Но не следует ли, скорее, рассматривать их как единый цикл непрерывной реверсии?
Коллекционерская страсть под конец подействовала на девушку вопреки всему как род
соблазна (или то была лишь завороженность? но опять же: в чем разница?), как род
умопомрачения, вызванного тем, что она, отчаянно пытаясь очертить и обогнуть отторгнутую
вселенную перверсии, вычерчивает в то же время точку проема, пустоту, откуда странный
антисоблазн действует на нее новой формой притяжения.
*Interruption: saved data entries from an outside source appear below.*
Lemma distinct_NoDup (l : list str) : NoDup (distinct l).
Proof.
  induction l as [|y l IH]; cbn [distinct]; constructor.
  - rewrite filter_In, String.eqb_refl. cbn [negb]. intros [_ H]. discriminate.
  - now apply NoDup_filter.
Qed.

(** X15.  For a category of the ASCII range or spelled as in the catalogue,
    and for no category: [recomendar_productos] reports an error exactly
    when a category is given and no product of the catalogue has it in
    lower case; the categories it then lists are those of the catalogue,
    each once.  Otherwise it succeeds with the best three of the products to
    choose from, or all of them when there are fewer: no product is listed
    twice, none is listed before a product with a greater [(rating,
    reviews)], no product left out has a greater one than a product listed,
    and the message gives their number. *)
Theorem recommendations_are_the_best_three (repr_float : double -> str)
    (categoria : option str) (st : State) :
  categoria_en_rango categoria ->
  let r := recomendar_productos repr_float categoria st in
  (candidatos categoria = [] ->
   result_field r "status" = Some (VStr "error")
   /\ exists cats,
        result_field r "categorias_disponibles" = Some (VList (map VStr cats))
        /\ NoDup cats
        /\ forall c, In c cats
                     <-> exists p, In p (dict_values PRODUCTOS_DB)
                                   /\ Product.categoria p = c)
  /\ (candidatos categoria <> [] ->
      exists ps recs,
        map_outcome (recomendacion repr_float) ps = Returns recs
        /\ result_field r "status" = Some (VStr "success")
        /\ result_field r "recomendaciones" = Some (VList recs)
        /\ result_field r "mensaje"
           = Some (VStr ("🌟 Top " ++ str_int (Z.of_nat (List.length recs))
                           ++ " productos recomendados"))
        /\ List.length recs = List.length ps
        /\ List.length ps = Nat.min 3 (List.length (candidatos categoria))
        /\ NoDup ps
        /\ incl ps (candidatos categoria)
        /\ StronglySorted (fun a b => key_lt a b = false) ps
        /\ forall p x, In p ps -> In x (candidatos categoria) -> ~ In x ps ->
                       key_lt p x = false).
Proof.
  intros _ r. subst r. unfold recomendar_productos, result_field. cbv zeta.
  set (filtro := match categoria with
                 | Some cat => if str_bool cat then Some cat else None
                 | None => None
                 end).
  assert (Ep : match filtro with
               | Some cat =>
                   filter (fun p => String.eqb (lower (Product.categoria p)) (lower cat))
                     (dict_values PRODUCTOS_DB)
               | None => dict_values PRODUCTOS_DB
               end = candidatos categoria).
  { unfold filtro, candidatos.
    destruct categoria as [cat|]; [destruct (str_bool cat)|]; reflexivity. }
  rewrite Ep.
  assert (Hnone : filtro = None -> candidatos categoria <> []).
  { intros E. rewrite E in Ep. rewrite <- Ep. discriminate. }
  set (s := sort_desc (candidatos categoria)).
  assert (Hperm : Permutation s (candidatos categoria)) by apply sort_desc_perm.
  assert (Hsorted : StronglySorted (fun a b => key_lt a b = false) s).
  { apply sort_desc_sorted. rewrite Forall_forall. intros p Hp.
    exact (catalogue_rating _ (candidatos_catalogue _ _ Hp)). }
  destruct (map_outcome_returns (recomendacion repr_float) (firstn 3 s))
    as (recs & Hrecs & Hlen).
  { intros p Hp. apply firstn_In_list in Hp.
    apply (Permutation_in _ Hperm), candidatos_catalogue in Hp.
    unfold recomendacion.
    rewrite (format_price_int _ (catalogue_price_range _ Hp)). cbn [bind].
    eexists. reflexivity. }
  split.
  - intros E. destruct filtro as [cat|]; [|now destruct (Hnone eq_refl)].
    rewrite E. cbn [fst]. split; [reflexivity|].
    exists (distinct (map Product.categoria (dict_values PRODUCTOS_DB))).
    split; [reflexivity|]. split.
    + apply distinct_NoDup.
    + intros c. rewrite distinct_In, in_map_iff.
      split; intros (p & H1 & H2); exists p; now split.
  - intros Hne. exists (firstn 3 s), recs.
    fold s.
    match goal with
    | |- context [fst ?m] =>
        assert (Er : fst m
                     = Returns
                         [ ("status", VStr "success");
                           ("categoria",
                             VStr (match filtro with
                                   | Some cat => cat
                                   | None => "Todas"
                                   end));
                           ("recomendaciones", VList recs);
                           ("mensaje",
                             VStr ("🌟 Top " ++ str_int (Z.of_nat (List.length recs))
                                     ++ " productos recomendados")) ])
    end.
    { destruct filtro; destruct (candidatos categoria); try congruence;
        cbn [fst]; rewrite Hrecs; reflexivity. }
    rewrite Er.
    destruct (sorted_firstn_skipn _ 3 s Hsorted) as [Hs1 Hs2].
    repeat split; try reflexivity; try assumption.
    + rewrite length_firstn. now rewrite (Permutation_length Hperm).
    + apply (NoDup_app_remove_r _ (skipn 3 s)). rewrite firstn_skipn.
      exact (Permutation_NoDup (Permutation_sym Hperm) (candidatos_NoDup _)).
    + intros p Hp. apply firstn_In_list in Hp. exact (Permutation_in _ Hperm Hp).
    + intros p x Hp Hx Hnx. apply (Hs2 p x Hp).
      apply (Permutation_in _ (Permutation_sym Hperm)) in Hx.
      rewrite <- (firstn_skipn 3 s) in Hx. apply in_app_or in Hx.
      destruct Hx as [Hx|Hx]; [contradiction|exact Hx].
Qed.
Какой-то соблазн извращен: истеричка пользуется средствами обольщения, чтобы от него
защититься. Но и какое-то извращение соблазнительно, так как посредством и в обход
перверсии ведет к обольщению.
При истерии соблазн становится непристойным. Но в некоторых формах порнографии
непристойность вдруг делается соблазнительной. Насилие может соблазнять. А
изнасилование? Гнусное и мерзкое могут соблазнить. Где останавливается петля перверсии?
Где завершается цикл реверсии и где ее следует остановить?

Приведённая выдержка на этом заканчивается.